(* ===== verification/CompatibilitySafety.v ===== *)
(** * What the compatibility probe does, whatever answers it

    Every trace of [Compatibility.compat_main]: it asks nothing before its lock is
    accepted, and then the ten fixed requests in their order; it puts out nothing but the
    summary of answers that its judgement accepts, whole; and it reports nothing but a
    reason of a closed list. *)

From S2P Require Import Prelude PyStr Num PyObj Json JsonRoundtrip Bytes JsonBytes EvidenceIo Documents MezoDex Report Programs ChunkedReader Compatibility.
Open Scope Z_scope.

(** ** What traces show *)

Abbreviation opening := (pystr * option bytes * result opened)%type.

Definition opening_of (i : interaction probe_call) : option opening :=
  match i with
  | Answered c a =>
    match c in probe_call B return result B -> option opening with
    | OpenUrl url data => fun a => Some (url, data, a)
    | _ => fun _ => None
    end a
  end.

(** The requests of a trace, with what each got. *)
Definition opens (t : list (interaction probe_call)) : list opening := omap opening_of t.

(** A temporary file: absent, holding nothing certain, or the text written to it. *)
Inductive staged := NoFile | Partial | Written (text : pystr).

(** What a probe leaves: texts sent to its streams, whether or not they arrive, its
    temporary file, and what replaced the output. *)
Record effects := mkEffects { ef_stdout : list pystr; ef_stderr : list pystr; ef_temp : staged; ef_output : option staged }.

Definition done_well {A} (a : result A) (yes no : effects) : effects := if is_Ok a then yes else no.

Definition effect (e : effects) (i : interaction probe_call) : effects :=
  let '(mkEffects out err temp output) := e in
  match i with
  | Answered c a =>
    match c with
    | WriteStdout text => mkEffects (out ++ [text]) err temp output
    | WriteStderr text => mkEffects out (err ++ [text]) temp output
    | MakeTemp _ => done_well a (mkEffects out err Partial output) e
    | WriteTemp text => mkEffects out err (if is_Ok a then Written text else Partial) output
    | ReplaceOutput _ => done_well a (mkEffects out err NoFile (Some temp)) e
    | UnlinkTemp => done_well a (mkEffects out err NoFile output) e
    | _ => e
    end
  end.
(** * langchaingo_swarm: handoff protocol, active-agent routing and swarm
      graph construction

    A shallow embedding of package [swarm] (handoff.go, swarm.go,
    streaming.go) together with the properties its specification states.

    Conventions.
    - A Go [string] is a byte sequence that the library routines used here
      ([strings.TrimSpace], [regexp], [strings.ToLower]) read rune by rune.
      It is represented by that reading: a list whose elements are either a
      decoded code point or a byte that is not part of a valid UTF-8
      encoding.  Reading from the end ([utf8.DecodeLastRuneInString], used
      by [strings.TrimRightFunc]) cuts a string at the same places.
      Comparison, concatenation, [HasPrefix] and [TrimPrefix] with ASCII
      literals act on this list exactly as they act on bytes.
    - A Go function returning [(T, error)] returns a pair whose second
      component is [None] for [nil].
    - Calls made on the graph engine (package [graph] of langgraphgo, an
      external collaborator) are recorded, in order, in the graph value. *)

From Stdlib Require Import List Bool NArith Lia String Ascii.
Import ListNotations.

Set Implicit Arguments.

(* ================================================================== *)
(** * Go strings *)

Inductive gochar : Type :=
| Rune (r : N)        (* a decoded Unicode code point *)
| BadByte (b : N).    (* a byte outside any valid UTF-8 sequence *)

Definition gostring : Type := list gochar.

Definition gochar_eqb (a b : gochar) : bool :=
  match a, b with
  | Rune x, Rune y => N.eqb x y
  | BadByte x, BadByte y => N.eqb x y
  | _, _ => false
  end.

(** [a == b] on strings. *)
Fixpoint gostring_eqb (a b : gostring) : bool :=
  match a, b with
  | [], [] => true
  | x :: a', y :: b' => gochar_eqb x y && gostring_eqb a' b'
  | _, _ => false
  end.

(** An ASCII string literal of the source. *)
Definition lit (s : string) : gostring :=
  map (fun a => Rune (N_of_ascii a)) (list_ascii_of_string s).

Arguments lit s%_string.

(** [strings.HasPrefix(s, prefix)]; the package calls it with an ASCII
    [prefix] only. *)
Fixpoint HasPrefix (s prefix : gostring) {struct prefix} : bool :=
  match prefix, s with
  | [], _ => true
  | p :: prefix', c :: s' => gochar_eqb c p && HasPrefix s' prefix'
  | _ :: _, [] => false
  end.

(** [strings.TrimPrefix(s, prefix)]: [s] without the leading [prefix], or
    [s] itself when it does not start with [prefix]. *)
Definition TrimPrefix (s prefix : gostring) : gostring :=
  if HasPrefix s prefix then skipn (List.length prefix) s else s.

(** [strings.Join(elems, sep)] *)
Fixpoint Join (elems : list gostring) (sep : gostring) : gostring :=
  match elems with
  | [] => []
  | [e] => e
  | e :: rest => e ++ sep ++ Join rest sep
  end.

(** [%v] applied to a [[]string]. *)
Definition fmt_strings (l : list gostring) : gostring :=
  lit "[" ++ Join l (lit " ") ++ lit "]".

(* ================================================================== *)
(** * Library routines used by [normalizeAgentName] *)

Local Open Scope N_scope.

(** [utf8.RuneError], written by [strings.Map] for a byte that is not
    valid UTF-8. *)
Definition RuneError : N := 0xFFFD.

(** [unicode.IsSpace]: the Latin-1 cases of its [switch], then the
    [White_Space] range table. *)
Definition unicode_IsSpace (r : N) : bool :=
  if r <=? 0xFF then
    ((0x09 <=? r) && (r <=? 0x0D)) || (r =? 0x20) || (r =? 0x85) || (r =? 0xA0)
  else
    (r =? 0x1680) || ((0x2000 <=? r) && (r <=? 0x200A))
    || (r =? 0x2028) || (r =? 0x2029) || (r =? 0x202F)
    || (r =? 0x205F) || (r =? 0x3000).

(** The class [\s] of Go regular expressions: [[\t\n\f\r ]]. *)
Definition perl_space (r : N) : bool :=
  (r =? 0x09) || (r =? 0x0A) || (r =? 0x0C) || (r =? 0x0D) || (r =? 0x20).

Definition isSpaceChar (c : gochar) : bool :=
  match c with
  | Rune r => unicode_IsSpace r
  | BadByte _ => false
  end.

Definition matchesWhitespace (c : gochar) : bool :=
  match c with
  | Rune r => perl_space r
  | BadByte _ => false
  end.

(** [strings.TrimLeftFunc] and [strings.TrimRightFunc]. *)
Fixpoint TrimLeftFunc (f : gochar -> bool) (s : gostring) : gostring :=
  match s with
  | [] => []
  | c :: s' => if f c then TrimLeftFunc f s' else s
  end.

Definition TrimRightFunc (f : gochar -> bool) (s : gostring) : gostring :=
  rev (TrimLeftFunc f (rev s)).

(** [strings.TrimSpace]: leading, then trailing white space removed. *)
Definition TrimSpace (s : gostring) : gostring :=
  TrimRightFunc isSpaceChar (TrimLeftFunc isSpaceChar s).

(** [whitespaceRe.ReplaceAllString(src, repl)] for
    [whitespaceRe = regexp.MustCompile(`\s+`)] and a replacement without
    [$]: every maximal run of [\s] characters becomes one [repl].
    [inRun] tells that the previous character belonged to a run. *)
Fixpoint replaceRuns (repl : gostring) (inRun : bool) (src : gostring)
  : gostring :=
  match src with
  | [] => []
  | c :: src' =>
      if matchesWhitespace c then
        if inRun then replaceRuns repl true src'
        else repl ++ replaceRuns repl true src'
      else c :: replaceRuns repl false src'
  end.

Definition whitespaceRe_ReplaceAllString (src repl : gostring) : gostring :=
  replaceRuns repl false src.

Section SwarmPackage.

(** The lower-case mapping of [unicode.CaseRanges] for code points above
    [unicode.MaxASCII]; the table belongs to the Go library. *)
Variable caseLower : N -> N.

(** [unicode.ToLower] *)
Definition unicode_ToLower (r : N) : N :=
  if r <=? 0x7F then
    if (0x41 <=? r) && (r <=? 0x5A) then r + 0x20 else r
  else caseLower r.

Definition lowerChar (c : gochar) : gochar :=
  match c with
  | Rune r => Rune (unicode_ToLower r)
  | BadByte _ => Rune RuneError
  end.

(** [strings.ToLower]: on an ASCII string the letters A-Z are shifted;
    otherwise [strings.Map(unicode.ToLower, s)], which also rewrites
    every invalid byte as [utf8.RuneError]. *)
Definition ToLower (s : gostring) : gostring := map lowerChar s.

(** handoff.go, [normalizeAgentName] *)
Definition normalizeAgentName (agentName : gostring) : gostring :=
  let normalized := TrimSpace agentName in
  let normalized := whitespaceRe_ReplaceAllString normalized (lit "_") in
  ToLower normalized.


(* ================================================================== *)
(** * Values of the collaborating packages *)

(** [context.Context], opaque to this package and only passed on. *)
Variable context_Context : Type.

(** A Go [error]; [fmt.Errorf] builds one from its formatted message. *)
Inductive error : Type :=
| errorString (msg : gostring).

Definition fmt_Errorf (msg : gostring) : error := errorString msg.

(** [llms.ContentPart], [llms.MessageContent], [llms.TextParts]. *)
Inductive ContentPart : Type :=
| TextContent (Text : gostring)
| OtherContent (kind : gostring) (payload : gostring).

Record MessageContent : Type := mkMessageContent {
  Role : gostring;
  Parts : list ContentPart
}.

Definition llms_TextParts (role : gostring) (parts : list gostring)
  : MessageContent :=
  {| Role := role; Parts := map TextContent parts |}.

(* ================================================================== *)
(** * swarm.go: the data model *)

Record SwarmState : Type := mkSwarmState {
  Messages : list MessageContent;
  ActiveAgent : gostring
}.

(** A value of static type [any] as this package inspects it: by a type
    assertion to [SwarmState]; [dynType] is what [%T] prints. *)
Inductive anyValue : Type :=
| NilValue
| SwarmStateValue (s : SwarmState)
| OtherValue (dynType : gostring).

(** The field [Agent.Runnable], of type [any], as the node functions
    inspect it: by a type assertion to
    [interface { Invoke(context.Context, SwarmState) (any, error) }]. *)
Inductive RunnableValue : Type :=
| RunnableNil
| RunnableInvoker (dynType : gostring)
    (Invoke : context_Context -> SwarmState -> anyValue * option error)
| RunnableOther (dynType : gostring).

Record Agent : Type := mkAgent {
  Name : gostring;
  Runnable : RunnableValue;
  Destinations : list gostring
}.

Record SwarmConfig : Type := mkSwarmConfig {
  Agents : list Agent;
  DefaultActiveAgent : gostring;
  ContextSchema : anyValue
}.

(* ================================================================== *)
(** * handoff.go *)

Record HandoffToolConfig : Type := mkHandoffToolConfig {
  cfgAgentName : gostring;
  cfgName : gostring;
  cfgDescription : gostring
}.

Record handoffTool : Type := mkHandoffTool {
  name : gostring;
  description : gostring;
  agentName : gostring
}.

Definition handoffTool_Name (t : handoffTool) : gostring := name t.

Definition handoffTool_Description (t : handoffTool) : gostring :=
  description t.

Definition handoffTool_Call (t : handoffTool) (ctx : context_Context)
  (input : gostring) : gostring * option error :=
  (lit "__HANDOFF__" ++ agentName t, None).

Definition CreateHandoffTool (config : HandoffToolConfig) : handoffTool :=
  let name :=
    if gostring_eqb (cfgName config) []
    then lit "transfer_to_" ++ normalizeAgentName (cfgAgentName config)
    else cfgName config in
  let description :=
    if gostring_eqb (cfgDescription config) []
    then lit "Ask agent '" ++ cfgAgentName config ++ lit "' for help"
    else cfgDescription config in
  {| name := name; description := description;
     agentName := cfgAgentName config |}.

(** [graph.Command]; the [Update] map of [CreateHandoffCommand] has the
    two keys below. *)
Inductive UpdateValue : Type :=
| UpdateMessages (ms : list MessageContent)
| UpdateString (s : gostring).

Record Command : Type := mkCommand {
  Goto : gostring;
  Update : list (gostring * UpdateValue)
}.

Definition CreateHandoffCommand (targetAgent toolCallID : gostring)
  : Command :=
  let toolMessage :=
    llms_TextParts (lit "tool")
      [lit "Successfully transferred to " ++ targetAgent] in
  {| Goto := targetAgent;
     Update := [ (lit "messages", UpdateMessages [toolMessage]);
                 (lit "active_agent", UpdateString targetAgent) ] |}.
──────
## TASK GOAL:
Nothing but a number should be given: how many lines in the records hold the word "TrimPrefix".

## REPLY TO THE EXERCISE:
3